## About this exercise
Beginning with the first line, please return the entries exactly through the line that contains "Local Open Scope Z_scope.", and leave out all later lines.

## Material for the task
(** * sol-fee-distributor: the scheduled fee distribution job

    A shallow embedding of [ScheduledTasksService]
    (src/scheduled-tasks.service.ts, the version with the retry loop and
    the threshold query) and the properties of one reconciliation pass.

    Conventions of the embedding.
    - SQL tables are lists of rows, one record type per table, columns
      under their SQL names.
    - [numeric] columns and JavaScript numbers are the rationals they
      denote ([Q]); [parseFloat] is the identity and the rounding of IEEE
      doubles is not part of the model.  [Math.floor] is [Qfloor].
    - The Solana cluster and the failures of the local database are an
      environment: for each batch and each attempt it says how the
      attempt ends.  The reads of the pass's own client (the cursor, the
      aggregation, MAX(id)) are taken to succeed.
    - The two loops of the executor carry fuel, which they are proved
      never to use up. *)

From Stdlib Require Import List String ZArith QArith Qround Bool Arith Lia.
Import ListNotations.

Local Open Scope string_scope.
Local Open Scope Z_scope.
Local Open Scope list_scope.

(** ** Tables *)

Module Transactions.
Record row := { id : Z; coin_id : string; sol_quantity : Q }.
End Transactions.

Module Coins.
Record row := { mint_address : string; creator_wallet_address : string }.
End Coins.

Module Tracker.
(** [max_transaction_id] is nullable: it receives [MAX(id)], which is
    NULL on an empty table. *)
Record row := { max_transaction_id : option Z; timestamp : Z }.
End Tracker.

Module FeeDistributions.
Record row :=
  { receiver_address : string; transaction_hash : string; amount : Q }.
End FeeDistributions.

Module Users.
Record row := { wallet_address : string; fees_claimed_so_far : Q }.
End Users.

Record Database := {
  transactions : list Transactions.row;
  coins : list Coins.row;
  transaction_tracker : list Tracker.row;
  fee_distributions : list FeeDistributions.row;
  users : list Users.row
}.

(** ** The aggregation query

    [WITH accumulated_fees AS (SELECT c.creator_wallet_address,
       SUM(t.sol_quantity * 0.002) AS total_sol
     FROM transactions t JOIN coins c ON t.coin_id = c.mint_address
     WHERE t.id > $1 GROUP BY c.creator_wallet_address
     HAVING SUM(t.sol_quantity * 0.002) >= 0.001) ...] *)

Definition FEE_RATE : Q := 2 # 1000.
Definition MIN_AMOUNT_THRESHOLD : Q := 1 # 1000.

Record FeeRow := { creator : string; total_sol : Q }.

Fixpoint Qsum (l : list Q) : Q :=
  match l with
  | [] => 0%Q
  | q :: l' => (q + Qsum l')%Q
  end.

(** [FROM transactions t JOIN coins c ON t.coin_id = c.mint_address
    WHERE t.id > $1]: one row per matching pair, as the creator and the
    quantity of the pair. *)
Definition join_row (cs : list Coins.row) (t : Transactions.row)
  : list (string * Q) :=
  map (fun c => (Coins.creator_wallet_address c, Transactions.sol_quantity t))
      (filter (fun c => String.eqb (Transactions.coin_id t) (Coins.mint_address c)) cs).

Definition joined (since : Z) (db : Database) : list (string * Q) :=
  flat_map (fun t => if Transactions.id t >? since then join_row (coins db) t else [])
           (transactions db).

(** [GROUP BY c.creator_wallet_address]: the groups, each key once.  SQL
    leaves their order open; here it is the order of last occurrence. *)
Definition group_keys (rows : list (string * Q)) : list string :=
  nodup string_dec (map fst rows).

(** [SUM(t.sol_quantity * 0.002)] over the group of [k]. *)
Definition group_sum (rows : list (string * Q)) (k : string) : Q :=
  Qsum (map (fun r => (snd r * FEE_RATE)%Q)
            (filter (fun r => String.eqb (fst r) k) rows)).

Definition accumulated_fees (since : Z) (db : Database) : list FeeRow :=
  let rows := joined since db in
  filter (fun r => Qle_bool MIN_AMOUNT_THRESHOLD (total_sol r))
         (map (fun k => {| creator := k; total_sol := group_sum rows k |})
              (group_keys rows)).

(** ** The payment executor: [sendSolanaTransactions] *)

Definition BATCH_SIZE : nat := 10.
Definition FEE_ADJUSTMENT : Q := 99 # 100.
Definition MAX_RETRIES : nat := 3.
Definition RETRY_DELAY : Z := 2000.
Definition LAMPORTS_PER_SOL : Q := 1000000000 # 1.

(** An element of [distributions]. *)
Record Distribution := { recipient : string; amount : Q }.

(** [SystemProgram.transfer({fromPubkey, toPubkey, lamports})]. *)
Record Transfer := { fromPubkey : string; toPubkey : string; lamports : Z }.

(** The [Transaction] handed to [sendTransaction]: the instructions added
    in the loop, then [recentBlockhash] and [feePayer].  It has no other
    field. *)
Record SolTransaction := {
  instructions : list Transfer;
  recentBlockhash : string;
  feePayer : string
}.

Inductive Error :=
| InvalidPublicKey        (* new PublicKey(dist.recipient) throws *)
| BlockhashError          (* getLatestBlockhash throws *)
| SendError               (* sendTransaction throws *)
| ConfirmationError       (* confirmTransaction throws: expired or timed out *)
| TransactionFailed       (* confirmation.value.err is set *)
| DbError                 (* a query of a pool client throws *)
| FuelExhausted.          (* never produced, see [sendSolanaTransactions_total] *)

Inductive Completion := Returned | Threw (e : Error).

(** How the local database behaves in one write transaction: [Some k]
    makes the query number [k] (from 0: BEGIN, then INSERT and UPDATE for
    each distribution, then COMMIT) throw. *)
Definition DbOutcome := option nat.

Definition throws_now (o : DbOutcome) : bool :=
  match o with Some O => true | _ => false end.

Definition after_query (o : DbOutcome) : DbOutcome :=
  match o with Some (S k) => Some k | _ => None end.

(** How the cluster answers one attempt. *)
Inductive Attempt :=
| BlockhashThrows
| SendThrows (blockhash : string)
| ConfirmThrows (blockhash signature : string) (landed : bool)
| ConfirmErr (blockhash signature : string)
| Confirmed (blockhash signature : string) (o : DbOutcome).

Inductive Level := LOG | WARN | ERROR.

Inductive Effect :=
| Submitted (tx : SolTransaction)      (* sendTransaction was called *)
| Slept (ms : Z)                       (* setTimeout(resolve, ms) *)
| Logged (l : Level) (msg : string).

(** What a pass can change: the database, the transfers that landed on the
    cluster (signature and transaction) and the observable effects. *)
Record World := {
  db : Database;
  chain : list (string * SolTransaction);
  trace : list Effect
}.

Definition with_db (w : World) (d : Database) : World :=
  {| db := d; chain := chain w; trace := trace w |}.

Definition emit (e : Effect) (w : World) : World :=
  {| db := db w; chain := chain w; trace := trace w ++ [e] |}.

Definition land (sig : string) (tx : SolTransaction) (w : World) : World :=
  {| db := db w; chain := chain w ++ [(sig, tx)]; trace := trace w |}.

Section Service.

(** The fee master's public key and the addresses [new PublicKey]
    accepts. *)
Variable feeMaster : string.
Variable isPublicKey : string -> bool.

(** [Math.floor(dist.amount * LAMPORTS_PER_SOL * FEE_ADJUSTMENT)]. *)
Definition adjustedAmount (dist : Distribution) : Z :=
  Qfloor (amount dist * LAMPORTS_PER_SOL * FEE_ADJUSTMENT).

Definition transfer_of (dist : Distribution) : Transfer :=
  {| fromPubkey := feeMaster;
     toPubkey := recipient dist;
     lamports := adjustedAmount dist |}.

Definition build_transaction (batch : list Distribution) (blockhash : string)
  : SolTransaction :=
  {| instructions := map transfer_of batch;
     recentBlockhash := blockhash;
     feePayer := feeMaster |}.

(** [INSERT INTO fee_distributions (receiver_address, transaction_hash,
    amount) VALUES ($1, $2, $3)]. *)
Definition insert_distribution (sig : string) (dist : Distribution)
           (d : Database) : Database :=
  {| transactions := transactions d;
     coins := coins d;
     transaction_tracker := transaction_tracker d;
     fee_distributions :=
       fee_distributions d ++
       [ {| FeeDistributions.receiver_address := recipient dist;
            FeeDistributions.transaction_hash := sig;
            FeeDistributions.amount := amount dist |} ];
     users := users d |}.

(** [UPDATE users SET fees_claimed_so_far = fees_claimed_so_far + $1
    WHERE wallet_address = $2]: every row of that wallet, none created. *)
Definition claim (dist : Distribution) (u : Users.row) : Users.row :=
  if String.eqb (Users.wallet_address u) (recipient dist)
  then {| Users.wallet_address := Users.wallet_address u;
          Users.fees_claimed_so_far :=
            (Users.fees_claimed_so_far u + amount dist)%Q |}
  else u.

Definition update_user (dist : Distribution) (d : Database) : Database :=
  {| transactions := transactions d;
     coins := coins d;
     transaction_tracker := transaction_tracker d;
     fee_distributions := fee_distributions d;
     users := map (claim dist) (users d) |}.

(** The body of [for (const dist of batch)] inside the local
    transaction; [None] when a query threw. *)
Fixpoint write_batch (sig : string) (batch : list Distribution)
         (o : DbOutcome) (work : Database) : option (Database * DbOutcome) :=
  match batch with
  | [] => Some (work, o)
  | dist :: rest =>
      if throws_now o then None
      else
        let work := insert_distribution sig dist work in
        let o := after_query o in
        if throws_now o then None
        else write_batch sig rest (after_query o) (update_user dist work)
  end.

(** BEGIN, the writes, COMMIT; on any throw ROLLBACK, which leaves the
    database as it was. *)
Definition record_batch (sig : string) (batch : list Distribution)
           (o : DbOutcome) (d : Database) : Database * Completion :=
  if throws_now o then (d, Threw DbError)
  else
    match write_batch sig batch (after_query o) d with
    | None => (d, Threw DbError)
    | Some (work, o') =>
        if throws_now o' then (d, Threw DbError) else (work, Returned)
    end.

(** The [try] block of one attempt. *)
Definition try_block (batch : list Distribution) (a : Attempt) (w : World)
  : World * Completion :=
  match a with
  | BlockhashThrows => (w, Threw BlockhashError)
  | SendThrows bh =>
      (emit (Submitted (build_transaction batch bh)) w, Threw SendError)
  | ConfirmThrows bh sig landed =>
      let tx := build_transaction batch bh in
      let w := emit (Submitted tx) w in
      ((if landed then land sig tx w else w), Threw ConfirmationError)
  | ConfirmErr bh sig =>
      (emit (Submitted (build_transaction batch bh)) w, Threw TransactionFailed)
  | Confirmed bh sig o =>
      let tx := build_transaction batch bh in
      let w := land sig tx (emit (Submitted tx) w) in
      let w := emit (Logged LOG "Batch transaction successful") w in
      let (d, c) := record_batch sig batch o (db w) in
      (with_db w d, c)
  end.

(** [while (!success && retryCount < MAX_RETRIES)].  The instructions
    are built before the [try]: an address [new PublicKey] refuses
    throws out of the loop. *)
Fixpoint retry_loop (fuel : nat) (retryCount : nat)
         (batch : list Distribution) (attempts : nat -> Attempt) (w : World)
  : World * Completion :=
  if negb (retryCount <? MAX_RETRIES)%nat then (w, Returned)
  else
    match fuel with
    | O => (w, Threw FuelExhausted)
    | S fuel =>
        if negb (forallb (fun dist => isPublicKey (recipient dist)) batch)
        then (w, Threw InvalidPublicKey)
        else
          match try_block batch (attempts retryCount) w with
          | (w, Returned) => (w, Returned)          (* success = true *)
          | (w, Threw e) =>
              let retryCount := S retryCount in
              if (retryCount <? MAX_RETRIES)%nat then
                let w := emit (Logged WARN "Failed to process batch") w in
                let w := emit (Slept RETRY_DELAY) w in
                retry_loop fuel retryCount batch attempts w
              else
                (emit (Logged ERROR "Failed to process batch after attempts") w,
                 Threw e)
          end
    end.

Definition process_batch (batch : list Distribution)
           (attempts : nat -> Attempt) (w : World) : World * Completion :=
  retry_loop MAX_RETRIES 0 batch attempts w.

(** [validDistributions.slice(i, i + BATCH_SIZE)]. *)
Definition slice {A} (i j : nat) (l : list A) : list A :=
  firstn (j - i) (skipn i l).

## Solution for this task
(** * sol-fee-distributor: the scheduled fee distribution job

    A shallow embedding of [ScheduledTasksService]
    (src/scheduled-tasks.service.ts, the version with the retry loop and
    the threshold query) and the properties of one reconciliation pass.

    Conventions of the embedding.
    - SQL tables are lists of rows, one record type per table, columns
      under their SQL names.
    - [numeric] columns and JavaScript numbers are the rationals they
      denote ([Q]); [parseFloat] is the identity and the rounding of IEEE
      doubles is not part of the model.  [Math.floor] is [Qfloor].
    - The Solana cluster and the failures of the local database are an
      environment: for each batch and each attempt it says how the
      attempt ends.  The reads of the pass's own client (the cursor, the
      aggregation, MAX(id)) are taken to succeed.
    - The two loops of the executor carry fuel, which they are proved
      never to use up. *)

From Stdlib Require Import List String ZArith QArith Qround Bool Arith Lia.
Import ListNotations.

Local Open Scope string_scope.
Local Open Scope Z_scope.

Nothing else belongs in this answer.